EXERCISE GOAL -> Using the records below, quote only the span that opens with the line containing "modify (fun t => set_handlers (install_handler_peer" and closes with the line containing "modify (fun t => set_handlers (register_handler_all", exactly and inclusively.

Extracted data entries

******************************

Definition sole_peer : M (Result PeerId) :=
  let* ps := gets peers_ in
  match ps with
  | [] => mfail PeerNotFound "No peers registered"
  | [a] => let* c := deref a in mret (Ok (ctx_id c))
  | _ => mfail MultiplePeers "Multiple peers exist; specify PeerId explicitly"
  end.

Definition peer (name : string) : M (Result PeerId) :=
  let* names := gets name_to_peer_ in
  match names !! name with
  | None => mfail PeerNotFound ("No peer named '" +:+ name +:+ "'")
  | Some id => mret (Ok id)
  end.

(** ** Handlers and callbacks *)

Definition set_handler_peer (p : PeerId) (m : @MessageHandler F) : M unit :=
  modify (fun t => set_handlers (install_handler_peer p m (handlers_ t)) t).
Definition set_handler (m : @MessageHandler F) : M unit :=
  modify (fun t => set_handlers (install_handler m (handlers_ t)) t).

(** The typed [on] and [remove_handler] overloads. *)
Definition on_peer (p : PeerId) (h : @ErasedHandler F) : M unit :=
  modify (fun t => set_handlers (register_handler p h (handlers_ t)) t).
Definition on_all (h : @ErasedHandler F) : M unit :=
  modify (fun t => set_handlers (register_handler_all h (handlers_ t)) t).
Definition remove_handler_peer (p : PeerId) (tid : Z) : M bool := fun t =>
  let '(found, h) := unregister_handler p tid (handlers_ t) in Some (found, set_handlers h t, []).
Definition remove_handler (tid : Z) : M bool := fun t =>
  let '(found, h) := unregister_handler_all tid (handlers_ t) in Some (found, set_handlers h t, []).

Definition on_state_change (cb : F) : M Z :=
  let* id := gets next_callback_id_ in
  modify (fun t => set_callbacks (state_callbacks_ t ++ [(id, cb)]) (error_callbacks_ t) (wrap 32 (id + 1)) t) ;;;
  mret id.

Definition on_error (cb : F) : M Z :=
  let* id := gets next_callback_id_ in
  modify (fun t => set_callbacks (state_callbacks_ t) (error_callbacks_ t ++ [(id, cb)]) (wrap 32 (id + 1)) t) ;;;
  mret id.

(** Erase the first entry with the id. *)
Fixpoint erase_callback (id : Z) (l : list (Z * F)) : bool * list (Z * F) :=
  match l with
  | [] => (false, [])
  | e :: l => if fst e =? id then (true, l)
              else let '(b, l') := erase_callback id l in (b, e :: l')
  end.

Definition remove_state_change (id : Z) : M bool := fun t =>
  let '(b, l) := erase_callback id (state_callbacks_ t) in
  Some (b, set_callbacks l (error_callbacks_ t) (next_callback_id_ t) t, []).

Definition remove_error_callback (id : Z) : M bool := fun t =>
  let '(b, l) := erase_callback id (error_callbacks_ t) in
  Some (b, set_callbacks (state_callbacks_ t) l (next_callback_id_ t) t, []).

(** A copy of the list is called; what a callback throws is swallowed. *)
Definition fire_error_event (e : ErrorEvent) : M unit :=
  let* cbs := gets error_callbacks_ in emit (map (fun c => EvError (snd c) e) cbs).

Definition fire_error (p : PeerId) (e : Error) : M unit :=
  let* o := find_peer p in
  match o with
  | Some a =>
      let* c := deref a in
      fire_error_event (mkErrorEvent p (ctx_name c) (remote_endpoint c) e)
  | None => fire_error_event (mkErrorEvent p "" "" e)
  end.

Definition notify_state (p : PeerId) (s : ConnectionState) : M unit :=
  let* cbs := gets state_callbacks_ in emit (map (fun c => EvState (snd c) p s) cbs).

(** ** State changes *)

Definition with_state (st : ConnectionState) (c : PeerContext) : PeerContext :=
  mkPeer (ctx_id c) (ctx_name c) (remote_endpoint c) (session c) (framer c) (ctx_transport c) st.
Definition with_session (s : S) (f : option StreamFramer) (c : PeerContext) : PeerContext :=
  mkPeer (ctx_id c) (ctx_name c) (remote_endpoint c) s f (ctx_transport c) (ctx_state c).
Definition with_endpoint (ep : string) (c : PeerContext) : PeerContext :=
  mkPeer (ctx_id c) (ctx_name c) ep (session c) (framer c) (ctx_transport c) (ctx_state c).

(** On (re)connect the session and the framer start afresh. *)
Definition reconnect (c : PeerContext) : PeerContext :=
  with_session (session_reset (session c)) (StreamFramer.reset <$> framer c) c.

Definition handle_state_changed (p : PeerId) (st : ConnectionState) : M unit :=
  (let* o := find_peer p in
   match o with
   | Some a =>
       let* c := deref a in
       let c := match st with Connected => reconnect c | _ => c end in
       write_ctx a (with_state st c)
   | None => mret tt
   end) ;;;
  notify_state p st.

(** ** Connections *)

(** The first peer of [ps] on transport [tr]. *)
Fixpoint find_transport_peer (tr : TransportId) (ps : list nat) : M (option nat) :=
  match ps with
  | [] => mret None
  | a :: ps =>
      let* c := deref a in
      if ctx_transport c =? tr then mret (Some a) else find_transport_peer tr ps
  end.
Lemma handle_peer_connected_ok b tr ep :
  triple (fun t => J b t /\ (live t <= 254)%nat) (handle_peer_connected tr ep) (fun _ => J b).
Proof.
  unfold handle_peer_connected. destruct (negb (is_multi_peer tr)).
  - apply (triple_weaken (J b) _ _ (fun _ => J b)); [tauto|done|]. apply triple_assoc.
    eapply triple_bind; [apply (walk_peers_ok b (fun c => ctx_transport c =? tr)); by intros []|].
    intros [a|]; [|apply triple_ret; tauto].
    eapply triple_bind; [apply triple_deref; intros t [_ (c & -> & _)]; eauto|]. intros c.
    apply (triple_bind _ (fun _ => J b)); [|intros _; by apply triple_ret].
    apply triple_modify. intros t [[Hj _] Hc]. by eapply J_update.
  - apply (triple_bind _ (fun o t => (forall e, o = Some e -> entry_transport e = tr) /\ J b t /\ (live t <= 254)%nat)).
    { apply triple_gets. intros t Hj. split; [|done]. intros e He. by eapply found_entry_transport. }
    intros o. apply triple_pure. intros He.
    destruct o as [e|]; [specialize (He e eq_refl)|apply triple_ret; tauto].
    eapply triple_bind; [apply next_peer_id_ok|]. intros id. destruct (session_factory e) as [s|].
    + apply (triple_bind _ (fun _ t => J b t /\ fresh_id id t)).
      { apply triple_modify. intros t [Hj Hf]. split; [|done]. by apply (J_frame b t). }
      intros _. eapply triple_bind; [apply push_peer_ok; [done|simpl; by rewrite He]|]. intros ?. step_J b.
      eapply triple_bind; [apply handle_state_changed_ok|]. intros ?. by apply triple_ret.
    + apply (triple_bind _ (fun _ => J b)); [|intros _; by apply triple_ret].
      eapply triple_weaken; [| |apply (fire_error_event_ok b)]; [tauto|done].
Qed.


Lemma erase_peer_ok b p a :
  triple (fun t => J b t /\ peer_map_ t !! p = Some a) (erase_peer p a) (fun _ => J b).
Proof.
  apply triple_modify. intros t [[H Hq] Hp]. split; [by apply tables_erase|done].
Qed.

Lemma handle_peer_disconnected_ok b p : triple (J b) (handle_peer_disconnected p) (fun _ => J b).
Proof.
  apply (triple_bind _ (fun _ => J b)); [|intros _; apply (triple_bind _ (fun _ => J b)); [|intros _; apply notify_state_ok]].
  - apply triple_with_peer; [|by apply triple_ret].
    intros a c. apply triple_modify. intros t (Hj & Hc & Hid).
    by eapply J_update.
  - apply triple_assoc. eapply triple_bind; [apply (walk_peers_ok b (fun c => ctx_id c =? p)); by intros []|].
    intros [a|]; [|apply triple_ret; tauto].
    eapply triple_bind; [apply triple_deref; intros t [_ (c & -> & _)]; eauto|]. intros c.
    apply (triple_bind _ (fun _ t => J b t /\ peer_map_ t !! p = Some a)).
    { apply triple_gets. intros t [[Hj (c' & Hc' & E)] Hc]. split; [done|].
      apply Z.eqb_eq in E as <-. by eapply owned_id. }
    intros [e|]; [|apply triple_ret; tauto].
    apply (triple_bind _ (fun _ t => J b t /\ peer_map_ t !! p = Some a)).
    { apply triple_modify. intros t [Hj Hp]. split; [by apply (J_frame b t)|done]. }
    intros _. eapply triple_bind; [apply erase_peer_ok|]. intros ?. mod_ok.
Qed.

Lemma sole_peer_ok b : triple (J b) sole_peer (fun _ => J b).
Proof.
  apply (triple_bind _ (fun ps t => J b t /\ Forall (fun a => is_Some (heap t !! a)) ps)).
  - apply triple_gets. intros t Hj. split; [done|by eapply peers_alive].
  - intros [|a [|? ?]]; [apply fail_ok| |apply fail_ok].
    eapply triple_bind; [apply triple_deref; intros t [_ H]; by inversion H|]. intros c. apply triple_ret. tauto.
Qed.

Lemma ids_of_pure ps (t : T) ids t' e : ids_of ps t = Some (ids, t', e) -> t' = t.
Proof.
  revert ids t' e. induction ps as [|a ps IH]; simpl; intros ids t' e E; [by inversion E|].
  unfold mbind_, deref, mret in *. destruct (heap t !! a); [|done]. cbn [mbind option_bind] in E.
  destruct (ids_of ps t) as [[[ids1 t1] e1]|] eqn:E1; [|done]. cbn [mbind option_bind] in E.
  inversion E; subst. by eapply IH.
Qed.

Lemma ids_of_ok b ps :
  triple (fun t => J b t /\ Forall (fun a => is_Some (heap t !! a)) ps) (ids_of ps)
    (fun ids t => J b t /\ Forall2 (fun a id => exists c, heap t !! a = Some c /\ ctx_id c = id) ps ids).
Proof.
  induction ps as [|a ps IH]; [apply triple_ret; intros t [? _]; split; [done|constructor]|].
  cbn [ids_of]. eapply triple_bind; [apply triple_deref; intros t [_ H]; by inversion H|]. intros c t [[Hj Hf] Hc].
  destruct (IH t) as (ids & t' & e & E & Hj' & H2); [split; [done|by inversion Hf]|].
  pose proof (ids_of_pure _ _ _ _ _ E) as ->.
  exists (ctx_id c :: ids), t, (e ++ []). unfold mbind_. rewrite E. cbn [mbind option_bind]. split; [done|].
  split; [done|]. constructor; [eauto|done].
Qed.

Lemma peer_ids_ok b : triple (J b) peer_ids (fun _ => J b).
Proof.
  apply (triple_bind _ (fun ps t => J b t /\ Forall (fun a => is_Some (heap t !! a)) ps)).
  - apply triple_gets. intros t Hj. split; [done|by eapply peers_alive].
  - intros ps. eapply triple_weaken; [| |apply (ids_of_ok b)]; [by intros t|by intros ? t []].
Qed.

Lemma send_with_ok b p tid enc : triple (J b) (send_with p tid enc) (fun _ => J b).
Proof.
  apply triple_with_peer; [|by apply triple_fail]. intros a c.
  case_match; [apply fail_ok|]. destruct (enc (session c)) as [res s].
  apply (triple_bind _ (fun _ => J b)).
  { apply triple_modify. intros t (Hj & Hc & _). by eapply J_update. }
  intros _. destruct res as [bytes|e]; [|by apply triple_ret]. step_J b.
  apply (triple_bind _ (fun _ => J b)); [by apply triple_emit|]. intros _. by apply triple_ret.
Qed.

Lemma peer_state_ok b p : triple (J b) (peer_state p) (fun _ => J b).
Proof. apply triple_with_peer; [|by apply triple_ret]. intros a c. apply triple_ret. tauto. Qed.


(** ** The receive pipeline *)

Lemma receive_ok data c :
  match framer c with Some f => framer_wf f | None => True end ->
  exists msgs errs c', receive data c = Some (msgs, errs, c')
    /\ ctx_id c' = ctx_id c /\ ctx_transport c' = ctx_transport c
    /\ match framer c', framer c with Some f, Some _ => framer_wf f | None, None => True | _, _ => False end.
Proof.
  intros Hf. unfold receive. destruct (framer c) as [f|] eqn:Ef.
  - pose proof (push_data_spec (Sess := framing (session c)) data f Hf) as Hp. case_match.
    + destruct Hp as (fs & v & f' & E & (Hw & _) & _). rewrite E. cbn [mbind option_bind].
      destruct (decode_frames fs (session c)) as [[msgs errs] s]. by exists msgs, errs, (with_session s (Some f') c).
    + destruct Hp as (e & E & _). rewrite E. cbn [mbind option_bind].
      do 3 eexists. split_and!; [done|done|done|unfold framer_wf; simpl; lia].
  - destruct (decode_frames [data] (session c)) as [[msgs errs] s]. by exists msgs, errs, (with_session s None c).
Qed.

Lemma fire_all_ok b es : triple (J b) (fire_all es) (fun _ => J b).
Proof.
  induction es as [|e es IH]; [by apply triple_ret|].
  apply (triple_bind _ (fun _ => J b)); [apply fire_error_event_ok|by intros _].
Qed.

******************************

SOLUTION ->
  modify (fun t => set_handlers (install_handler_peer p m (handlers_ t)) t).
Definition set_handler (m : @MessageHandler F) : M unit :=
  modify (fun t => set_handlers (install_handler m (handlers_ t)) t).

(** The typed [on] and [remove_handler] overloads. *)
Definition on_peer (p : PeerId) (h : @ErasedHandler F) : M unit :=
  modify (fun t => set_handlers (register_handler p h (handlers_ t)) t).
Definition on_all (h : @ErasedHandler F) : M unit :=
  modify (fun t => set_handlers (register_handler_all h (handlers_ t)) t).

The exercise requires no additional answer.